Иван из прочитанного мной рассказа принадлежал к их числу. И эти особенности рассказа Богомолова приковали к нему мою фантазию.

Но вне этих пределов я не мог следовать за автором. Вся эмоциональная ткань рассказа была мне чуждой. События излагались в нарочито сдержанной, даже несколько протокольной манере. Перенести такую манеру на экран я бы не сумел — это противоречило моим убеждениям.

Когда у писателя и постановщика эстетические пристрастия различны, компромисс невозможен. Он просто разрушает замысел постановки. Фильм не состоится.

При наличии такого конфликта между автором и режиссером существует только один путь — трансформации литературного сценария в новую ткань, которая на одном из этапов работы над фильмом называется режиссерским сценарием. И во время работы над режиссерским сценарием автор будущего фильма (не сценария, а именно фильма) имеет право поворачивать литературный сценарий как ему вздумается. Лишь бы видение его было цельным и каждое слово сценария дорогим и пропущенным через его личный творческий опыт.

Ибо единственный, кто стоит между грудой исписанных страниц сценария, актером, выбранными натурными местами для съемки, пусть самым блистательнейшим диалогом, эскизами художника, — это режиссер и только режиссер, который является последним фильтром кинематографического процесса.

Поэтому всегда, когда сценарист и режиссер не один и тот же человек, мы будем свидетелями этого ничем неистребимого противоречия. Конечно, если имеются в виду принципиальные художники.

Вот почему содержание рассказа представлялось мне не более как возможная основа, живая сущность которой должна была быть переосмыслена в соответствии с моими личными представлениями о будущем фильме.

Но здесь возникает вопрос о пределах сценарных прав режиссера. Дело иногда доходит до полного безоговорочного отрицания за режиссерами творческой инициативы в области кинодраматургии. Режиссеры, имеющие склонность к сценарному творчеству, подвергаются резкому осуждению.

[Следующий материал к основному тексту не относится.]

Lemma orphan_loop_spec x n : ∀ j t,
  0 ≤ j → j + Z.of_nat n ≤ NPROC →
  let t' := orphan_loop base n j x t in
  softer t t' ∧
  (∀ i, in_table i → parent t' i =
     if bool_decide (j ≤ i < j + Z.of_nat n) && bool_decide (parent t i = Some x) then pt_init t else parent t i) ∧
  ((∃ i, j ≤ i < j + Z.of_nat n ∧ parent t i = Some x ∧ state t i = ZOMBIE) →
   ∀ i, in_table i → state t' i = SLEEPING → chan t' i ≠ waker t).
Proof.
  induction n as [|n IH]; intros j t Hj Hn; cbn [orphan_loop].
  { split; [apply softer_refl|]. split; [intros i _; by rewrite bool_decide_false by lia|]. intros (i & ? & _); lia. }
  set (p := pt_proc t j). set (t1 := set_proc t j (with_parent p (pt_init t))).
  set (t2 := if bool_decide (p_parent p = Some x)
             then if bool_decide (p_state p = ZOMBIE) then wakeup1 (waker t) t1 else t1 else t).
  assert (softer t t1) as Hs1.
  { split_and!; try done. intros i Hi. unfold t1, set_proc. cbn. rewrite upd_case. case_decide; [subst|]; auto. }
  assert (softer t t2 ∧
    (∀ i, in_table i → parent t2 i = if bool_decide (i = j) && bool_decide (parent t i = Some x) then pt_init t else parent t i) ∧
    (parent t j = Some x → state t j = ZOMBIE → ∀ i, in_table i → state t2 i = SLEEPING → chan t2 i ≠ waker t))
    as (Hs2 & Hp2 & Hw2).
  { pose proof (woken_softer _ _ _ (wakeup1_woken (waker t) t1)) as (B1 & B2 & B3).
    unfold t2. destruct (bool_decide (p_parent p = Some x)) eqn:Hpx.
    - apply bool_decide_eq_true in Hpx.
      assert (∀ i, in_table i → parent t1 i = if bool_decide (i = j) && bool_decide (parent t i = Some x) then pt_init t else parent t i) as Hp1.
      { intros i _. unfold t1, set_proc. cbn. rewrite upd_case. destruct (decide (i = j)) as [->|Hne].
        - rewrite bool_decide_true by done. fold p. by rewrite bool_decide_true.
        - by rewrite bool_decide_false. }
      destruct (bool_decide (p_state p = ZOMBIE)) eqn:Hz.
      + split; [by eapply softer_trans|]. split; [intros i Hi; rewrite B2 by done; by apply Hp1|]. intros _ _. exact B3.
      + apply bool_decide_eq_false in Hz. split; [done|]. split; [done|]. intros _ Hz'. by destruct Hz.
    - apply bool_decide_eq_false in Hpx. split; [apply softer_refl|]. split.
      + intros i _. destruct (decide (i = j)) as [->|]; [|by rewrite bool_decide_false].
        by rewrite (bool_decide_false (parent t j = Some x)), andb_false_r by done.
      + intros Hx. by destruct Hpx. }
  change (if bool_decide (p_parent p = Some x) then _ else t) with t2.
  destruct (IH (j + 1) t2 ltac:(lia) ltac:(lia)) as (Hs & Hp & Hw). cbv zeta in *.
  assert (pt_init t2 = pt_init t) as Hi2 by apply Hs2. assert (waker t2 = waker t) as Hwk by (unfold waker; by rewrite Hi2).
  rewrite Hi2, Hwk in *.
  split; [by eapply softer_trans|]. split.
  - intros i Hi. rewrite Hp, Hp2 by done. destruct (decide (i = j)) as [->|Hne].
    + rewrite (bool_decide_false (j + 1 ≤ j < _)), (bool_decide_true (j = j)), (bool_decide_true (j ≤ j < _)) by lia. done.
    + rewrite (bool_decide_false (i = j)) by done. cbn [andb].
      destruct (decide (j + 1 ≤ i < j + 1 + Z.of_nat n)).
      * rewrite (bool_decide_true (j + 1 ≤ i < _)), (bool_decide_true (j ≤ i < _)) by lia. done.
      * rewrite (bool_decide_false (j + 1 ≤ i < _)), (bool_decide_false (j ≤ i < _)) by lia. done.
  - intros (k & Hk & Hkx & Hkz) i Hi Hsl. destruct (decide (k = j)) as [->|Hne].
    + pose proof (softer_sleeping _ _ _ Hs Hi Hsl) as Hsl2. destruct Hs as (_ & _ & _ & Hs).
      destruct (Hs i Hi) as (_ & -> & _). by apply Hw2.
    + apply Hw; [|done|done]. exists k. split; [lia|].
      assert (in_table k) as Hkt by (unfold in_table; lia). split.
      * rewrite Hp2 by done. by rewrite bool_decide_false.
      * by apply (softer_same t t2).
Qed.

Abbreviation exit_table := (exit_table base).

Lemma paddr_inj i j : paddr i = paddr j → i = j.
Proof. unfold Proc.paddr. lia. Qed.

Lemma exit_table_spec i t :
  pt_ok t →
  softer t (exit_table i t) ∧
  (∀ j, in_table j → parent (exit_table i t) j = if bool_decide (parent t j = Some i) then pt_init t else parent t j) ∧
  (∀ q, parent t i = Some q → in_table q → state (exit_table i t) q = SLEEPING → chan (exit_table i t) q ≠ paddr q) ∧
  (∀ q j, in_table j → parent t j = Some i → state t j = ZOMBIE → pt_init t = Some q → in_table q →
     state (exit_table i t) q = SLEEPING → chan (exit_table i t) q ≠ paddr q).
Proof.
  intros Hok. set (t1 := wakeup1 (from_option paddr 0 (parent t i)) t).
  destruct (woken_softer _ _ _ (wakeup1_woken (from_option paddr 0 (parent t i)) t)) as (S1 & P1 & W1). fold t1 in S1, P1, W1.
  destruct (orphan_loop_spec i (Z.to_nat NPROC) 0 t1 ltac:(lia) ltac:(done)) as (S2 & P2 & W2). cbv zeta in *.
  rewrite Z2Nat.id, Z.add_0_l in * by done.
  unfold Proc.exit_table. fold t1. set (t2 := orphan_loop base (Z.to_nat NPROC) 0 i t1) in *.
  assert (pt_init t1 = pt_init t) as Hi1 by apply S1.
  split; [by eapply softer_trans|]. split; [|split].
  - intros j Hj. rewrite P2, P1, Hi1 by done. by rewrite (bool_decide_true (0 ≤ j < _)) by done.
  - intros q Hq Hqt Hsl. pose proof (softer_sleeping _ _ _ S2 Hqt Hsl) as Hsl1. rewrite Hq in W1. cbn [from_option] in W1.
    destruct S2 as (_ & _ & _ & S2). destruct (S2 q Hqt) as (_ & -> & _). by apply W1.
  - intros q j Hj Hp Hz Hin Hqt Hsl. assert (waker t1 = paddr q) as Hwk by (unfold waker; by rewrite Hi1, Hin).
    rewrite Hwk in W2. apply W2; [|done|done]. exists j. split; [done|].
    split; [by rewrite P1|]. by apply (softer_same t t1).
Qed.

#[local] Opaque wakeup1 Proc.exit_table.

Lemma exit_switch_eq c i t : exit_switch base c i t = set_cpu (set_state (exit_table i t) i ZOMBIE) c None.
Proof. reflexivity. Qed.

(** [i] exits on [c], its children having been given away. *)
Lemma zombie_ok c i t t2 :
  is_cpu c → pt_cpu t c = Some i → pt_init t ≠ Some i → pt_ok t → softer t t2 →
  (∀ j, in_table j → parent t2 j = if bool_decide (parent t j = Some i) then pt_init t else parent t j) →
  pt_ok (set_cpu (set_state t2 i ZOMBIE) c None).
Proof.
  intros Hc Hi Hn Hok Hs Hp. pose proof Hok as [O1 O2 O3 O4 O5 O6 O7 O8 O9].
  destruct (O1 c i Hc Hi) as [Hit Hir].
  assert (∀ j q, in_table j → parent t2 j = Some q → in_table q ∧ live (state t2 q) ∧ q ≠ i) as Hpar.
  { intros j q Hj. rewrite Hp by done. case_bool_decide as Hb.
    - intros Hq. destruct (O6 q Hq) as [Hqt Hl]. split; [done|]. split; [by apply (softer_live t)|]. congruence.
    - intros Hq. destruct (O4 j q Hj Hq) as [Hqt Hl]. split; [done|]. split; [by apply (softer_live t)|]. congruence. }
  assert (pt_ok t2) as Hok2.
  { apply (softer_ok t); try done.
    - intros j q Hj Hq. by destruct (Hpar j q Hj Hq) as (? & ? & _).
    - intros j Hj Hu. rewrite Hp by done. rewrite (O5 j Hj Hu). by rewrite bool_decide_false. }
  destruct Hok2 as [P1 P2 P3 P4 P5 P6 P7 P8 P9]. pose proof Hs as (A1 & A2 & A3 & A4). rewrite A3 in *.
  assert (state t2 i = RUNNING) as Hir2 by by apply (P1 c).
  unfold set_cpu, set_state, set_proc. split; cbn [pt_proc pt_nextpid pt_init pt_cpu]; try done.
  - intros c' j Hc'. rewrite !upd_case. case_decide; [done|]. rewrite A3. intros Hj. destruct (P1 c' j Hc' Hj).
    case_decide; [|done]. subst. by destruct (P2 c' c i).
  - intros c' c2 j Hc' Hc2. rewrite !upd_case. repeat case_decide; try done. rewrite A3. by apply P2.
  - intros j Hj. rewrite upd_case. case_decide; [done|]. intros Hr. destruct (P3 j Hj Hr) as (c' & Hc' & Hj').
    exists c'. split; [done|]. rewrite upd_ne, A3; [done|]. intros ->. congruence.
  - intros j q Hj. rewrite !upd_case. intros Hq.
    assert (parent t2 j = Some q) as Hq' by (revert Hq; case_decide; [by subst|done]).
    destruct (Hpar j q Hj Hq') as (? & ? & Hqi). split; [done|]. by rewrite decide_False.
  - intros j Hj. rewrite upd_case. case_decide; [done|]. by apply P5.
  - intros j Hj. destruct (P6 j Hj). split; [done|]. rewrite upd_ne; [done|]. rewrite A2 in Hj. congruence.
  - intros j Hj. rewrite upd_case. case_decide; [|by apply P7]. subst. intros _. apply P7; [done|]. by rewrite Hir2.
  - intros j k Hj Hk. rewrite !upd_case.
    repeat case_decide; subst; cbn [with_state p_state p_pid]; try done; intros; apply P8; try done; by rewrite Hir2.
Qed.

(** ** The other steps *)

(** The entry of [i] becomes [p], and the CPUs run [cpus]. *)
Lemma entry_ok i p cpus ini t :
  pt_ok t → in_table i →
  p_pid p = pid t i → state t i ≠ UNUSED → p_state p ≠ UNUSED →
  (∀ q, p_parent p = Some q → in_table q ∧ live (state t q)) →
  (live (state t i) → live (p_state p)) →
  (ini = pt_init t ∨ ini = Some i ∧ live (p_state p)) →
  (∀ c j, is_cpu c → cpus c = Some j → if decide (j = i) then p_state p = RUNNING else pt_cpu t c = Some j) →
  (∀ c c', is_cpu c → is_cpu c' → cpus c = Some i → cpus c' = Some i → c = c') →
  (p_state p = RUNNING → ∃ c, is_cpu c ∧ cpus c = Some i) →
  (∀ c j, is_cpu c → j ≠ i → pt_cpu t c = Some j → cpus c = Some j) →
  pt_ok (mkPtable (upd (pt_proc t) i p) (pt_nextpid t) ini cpus).
Proof.
  intros [O1 O2 O3 O4 O5 O6 O7 O8 O9] Hi Hpid Hu Hu' Hpar Hlive Hini Hc Hinj Hrun Hkeep.
  assert (∀ q, live (state t q) → live (p_state (upd (pt_proc t) i p q))) as Hl.
  { intros q Hq. rewrite upd_case. case_decide; [subst; by apply Hlive|done]. }
  split; cbn [pt_proc pt_nextpid pt_init pt_cpu]; try done.
  - intros c j Hcc Hj. specialize (Hc c j Hcc Hj). rewrite upd_case. case_decide; [by subst|]. by apply (O1 c).
  - intros c c' j Hcc Hcc' Hj Hj'. destruct (decide (j = i)) as [->|Hne]; [by apply Hinj|].
    pose proof (Hc c j Hcc Hj) as H1. pose proof (Hc c' j Hcc' Hj') as H2. rewrite decide_False in H1, H2 by done.
    by apply (O2 c c' j).
  - intros j Hj. rewrite upd_case. case_decide; [by subst|]. intros Hr. destruct (O3 j Hj Hr) as (c & Hcc & Hcj).
    exists c. split; [done|]. by apply Hkeep.
  - intros j q Hj. rewrite upd_case. case_decide; intros Hq; [destruct (Hpar q Hq)|destruct (O4 j q Hj Hq)]; auto.
  - intros j Hj. rewrite upd_case. case_decide; [done|]. by apply O5.
  - intros j Hj. destruct Hini as [->|[-> Hlp]]; [destruct (O6 j Hj); auto|]. injection Hj as <-. split; [done|].
    by rewrite upd_eq.
  - intros j Hj. rewrite upd_case. case_decide; [|by apply O7]. subst. rewrite Hpid. intros _. by apply O7.
  - intros j k Hj Hk. rewrite !upd_case. repeat case_decide; subst; try done; rewrite ?Hpid; intros; by apply O8.
Qed.

(** The entry of [i] becomes unused, or is taken into use. *)
Lemma unused_ok i p t :
  pt_ok t → in_table i → p_state p = UNUSED → p_parent p = None → state t i = EMBRYO ∨ state t i = ZOMBIE →
  pt_ok (set_proc t i p).
Proof.
  intros [O1 O2 O3 O4 O5 O6 O7 O8 O9] Hi Hs Hp Hst.
  destruct (not_live (state t i)) as [Hnl Hnr]; [destruct Hst; auto|].
  unfold set_proc. split; cbn [pt_proc pt_nextpid pt_init pt_cpu]; try done.
  - intros c j Hc Hj. destruct (O1 c j Hc Hj). rewrite upd_ne; [done|congruence].
  - intros j Hj. rewrite upd_case. case_decide; [congruence|]. by apply O3.
  - intros j q Hj. rewrite upd_case. case_decide; [congruence|]. intros Hq. destruct (O4 j q Hj Hq).
    rewrite upd_ne; [done|]. by intros ->.
  - intros j Hj. rewrite upd_case. case_decide; [done|]. by apply O5.
  - intros j Hj. destruct (O6 j Hj). rewrite upd_ne; [done|]. by intros ->.
  - intros j Hj. rewrite upd_case. case_decide; [done|]. by apply O7.
  - intros j k Hj Hk. rewrite !upd_case. repeat case_decide; try done. by apply O8.
Qed.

Но ведь неоспорим тот факт, что некоторые писатели чувствуют себя находящимися гораздо дальше от кино, чем кинорежиссеры. И потому в абсолютной форме более чем странно выглядит такая позиция: все писатели имеют право на кинодраматургию, ни один режиссер этого права не имеет. Он должен покорно соглашаться с предложенным сценарием и разрезать его, превращая в режиссерский.

Но вернемся к существу нашей беседы.

В кино меня чрезвычайно прельщают поэтические связи, логика поэзии. Она, мне кажется, более соответствует возможностям кинематографа как самого правдивого и поэтического из искусств.

Во всяком случае, мне она более близка, чем традиционная драматургия, где связываются образы путем прямолинейного, логически-последовательного развития сюжета. Такая дотошно «правильная» связь событий обычно рождается под сильным воздействием произвольного расчета и умозрительных спекулятивных рассуждений. Но даже когда этого нет и сюжетом командуют характеры, оказывается, что логика связей зиждется на упрощении жизненной сложности.

Но есть и другой путь объединения кинематографического материала, где главное — раскрытие логики мышления человека. Именно ею в таком случае будет диктоваться последовательность событий, их монтаж, образующий целое.

Рождение и развитие мысли подчиняются особым закономерностям. Для своего выражения они требуют подчас формы, отличающейся от логически-умозрительных построений. На мой взгляд, поэтическая логика ближе к закономерности развития мысли, а значит, и к самой жизни, чем логика традиционной драматургии. Между тем приемы классической драмы почитаются единственными образцами, на много лет определившими форму выражения драматического конфликта.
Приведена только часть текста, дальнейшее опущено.